Input data START

(** * smtpd/ruleset.c: the two rule matchers of OpenSMTPD

    A shallow embedding of [ruleset_match] (the attribute-bundle rules,
    [struct rule]) and of [ruleset_match_new] (the ordered-criterion rules,
    [struct match]) together with the static helpers they call.

    The C functions write [errno] and call the table backend and the logger.
    They are embedded in a state monad whose state holds [errno] and the
    sequence of backend queries and log lines issued so far, so that "no
    lookup is performed" and "nothing further is evaluated" are statements
    about that sequence. *)

From Stdlib Require Import ZArith List String Bool Lia.
Import ListNotations.
Open Scope string_scope.
Open Scope list_scope.
Open Scope Z_scope.

(** ** Data *)

(** [struct table]: only [t_name] is read here (in the warnings). *)
Record table : Type := { t_name : string }.

(** A [struct table *]; [None] is [NULL]. *)
Definition table_ptr : Type := option table.

(** [enum table_service], the services this file asks for. *)
Inductive table_service : Type :=
| K_NETADDR | K_DOMAIN | K_MAILADDR | K_STRING | K_CREDENTIALS.

(** [struct mailaddr]. *)
Record mailaddr : Type := { user : string; domain : string }.

(** [struct sockaddr_storage]: opaque here, only handed to [ss_to_text]. *)
Record sockaddr_storage : Type := { ss_family : Z; ss_data : list Z }.

(** The fields of [struct envelope] the matchers read. *)
Record envelope : Type := {
  tag    : string;
  flags  : Z;
  helo   : string;
  ss     : sockaddr_storage;
  sender : mailaddr;
  dest   : mailaddr
}.

(** The fields of [struct rule] read by [ruleset_match].  The [r_not...]
    and [r_wantauth] fields are only ever used as truth values. *)
Record rule : Type := {
  r_tag            : string;
  r_nottag         : bool;
  r_wantauth       : bool;
  r_negwantauth    : bool;
  r_sources        : table_ptr;
  r_notsources     : bool;
  r_senders        : table_ptr;
  r_notsenders     : bool;
  r_recipients     : table_ptr;
  r_notrecipients  : bool;
  r_destination    : table_ptr;
  r_notdestination : bool
}.

(** The fields of [struct match] read by [ruleset_match_new].  Each
    criterion is an [int]: zero is absent, positive is present, negative is
    present and negated.  The [..._table] fields are table names
    ([char *], [None] is [NULL]).  The record is [match_] since [match] is
    a keyword, and its field [tag] is [m_tag] since [struct envelope] has a
    [tag] too. *)
Record match_ : Type := {
  m_tag                : Z;
  tag_table            : option string;
  from                 : Z;
  from_socket          : bool;
  from_table           : option string;
  to                   : Z;
  to_table             : option string;
  smtp_helo            : Z;
  smtp_helo_table      : option string;
  smtp_auth            : Z;
  smtp_auth_table      : option string;
  smtp_starttls        : Z;
  smtp_mail_from       : Z;
  smtp_mail_from_table : option string;
  smtp_rcpt_to         : Z;
  smtp_rcpt_to_table   : option string
}.

(** Modelled from the spec: [enum envelope_flags] is declared in smtpd.h,
    which is not part of the sources at hand.  The spec only says that the
    session flags are a bit set holding at least "authenticated" and
    "internal/local-origin"; they are taken as two distinct bits. *)
Definition EF_AUTHENTICATED : Z := 0x01.
Definition EF_INTERNAL : Z := 0x04.

(** [EAGAIN] of <errno.h> (its OpenBSD value); only [EAGAIN <> 0] matters. *)
Definition EAGAIN : Z := 35.

(** Modelled from the spec: the result of one table query.  [table_lookup]
    is defined in table.c, not part of the sources at hand; the spec gives
    it three results, found / not-found / backend-error. *)
Inductive lookup_result : Type := Found | NotFound | BackendError.

(** The [int] that [table_lookup] returns for each of them. *)
Definition lookup_int (r : lookup_result) : Z :=
  match r with Found => 1 | NotFound => 0 | BackendError => -1 end.

(** The collaborators of this file, none of which is defined in it: the
    table backend, the table registry and the two address printers.
    [mailaddr_to_text] returns [NULL] ([None]) when the address does not
    fit its buffer. *)
Record collaborators : Type := {
  table_query      : table_ptr -> string -> table_service -> lookup_result;
  table_find       : option string -> table_ptr;
  ss_to_text       : sockaddr_storage -> string;
  mailaddr_to_text : mailaddr -> option string
}.

(** ** Effects *)

(** What the outside sees of a run: backend queries and log lines. *)
Inductive event : Type :=
| EvLookup (t : table_ptr) (key : string) (svc : table_service)
| EvWarnLookupFailure (t : table_ptr)
| EvTraceNoRule
| EvTraceTempfail
| EvTraceRuleMatched (r : rule)
| EvTraceMatchMatched (i : Z) (m : match_).

Record state : Type := { errno : Z; log : list event }.

Definition M (A : Type) : Type := state -> A * state.

Definition mret {A : Type} (a : A) : M A := fun s => (a, s).

Definition mbind {A B : Type} (c : M A) (k : A -> M B) : M B :=
  fun s => let (a, s') := c s in k a s'.

Declare Scope m_scope.
Delimit Scope m_scope with m.
Notation "x <- c ;; k" := (mbind c (fun x => k))
  (at level 100, c at next level, right associativity) : m_scope.
Notation "c ;; k" := (mbind c (fun _ => k))
  (at level 100, right associativity) : m_scope.
Open Scope m_scope.

Definition emit (e : event) : M unit :=
  fun s => (tt, {| errno := errno s; log := log s ++ [e] |}).

Definition set_errno (e : Z) : M unit :=
  fun s => (tt, {| errno := e; log := log s |}).

(** How one statement of a loop body ends: control falls through to the
    next statement, [continue]s with the next list element, leaves the
    function on its temporary-failure path, or jumps to [matched]. *)
Inductive ctl : Type := Fallthrough | Continue | Tempfail | Matched.

(** Sequencing of two statements of a loop body. *)
Definition seq_ctl (a b : M ctl) : M ctl :=
  c <- a ;; match c with Fallthrough => b | _ => mret c end.

Notation "a ;> b" := (seq_ctl a b) (at level 101, right associativity) : m_scope.

(** C's [!x] on an [int]. *)
Definition lnot (x : Z) : Z := if x =? 0 then 1 else 0.

(** [strcmp]: only the sign of the result is specified. *)
Definition strcmp (a b : string) : Z :=
  match String.compare a b with Eq => 0 | Lt => -1 | Gt => 1 end.

Section Ruleset.

Variable w : collaborators.

(** [table_lookup(table, NULL, key, service, NULL)]: 1 found, 0 not found,
    -1 failure. *)
Definition table_lookup (t : table_ptr) (key : string) (svc : table_service) : M Z :=
  emit (EvLookup t key svc) ;;
  mret (lookup_int (table_query w t key svc)).

Definition log_warnx_lookup (t : table_ptr) : M unit :=
  emit (EvWarnLookupFailure t).

(** ** The helpers of [ruleset_match] *)

Definition ruleset_check_source (t : table_ptr) (ss0 : sockaddr_storage)
    (evpflags : Z) : M Z :=
  let key := if negb (Z.land evpflags (Z.lor EF_AUTHENTICATED EF_INTERNAL) =? 0)
             then "local" else ss_to_text w ss0 in
  r <- table_lookup t key K_NETADDR ;;
  if r =? 1 then mret 1
  else if r =? -1 then log_warnx_lookup t ;; mret (-1)
  else mret 0.

Definition ruleset_check_mailaddr (t : table_ptr) (maddr : mailaddr) : M Z :=
  match mailaddr_to_text w maddr with
  | None => mret (-1)
  | Some key =>
      r <- table_lookup t key K_MAILADDR ;;
      if r =? 1 then mret 1
      else if r =? -1 then log_warnx_lookup t ;; mret (-1)
      else mret 0
  end.

(** The pattern [ruleset_match] repeats after each tri-state check:
    [if (ret == -1) { errno = EAGAIN; return (NULL); }
     if ((ret == 0 && !not) || (ret != 0 && not)) continue;] *)
Definition fail_or_skip (check : M Z) (not_ : bool) : M ctl :=
  ret <- check ;;
  if ret =? -1 then set_errno EAGAIN ;; mret Tempfail
  else if ((ret =? 0) && negb not_) || (negb (ret =? 0) && not_)
       then mret Continue
       else mret Fallthrough.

Input data END

• _Try it_
Write only the number of lines in the data where the word "collaborators" occurs.

• _Solved exercise_
3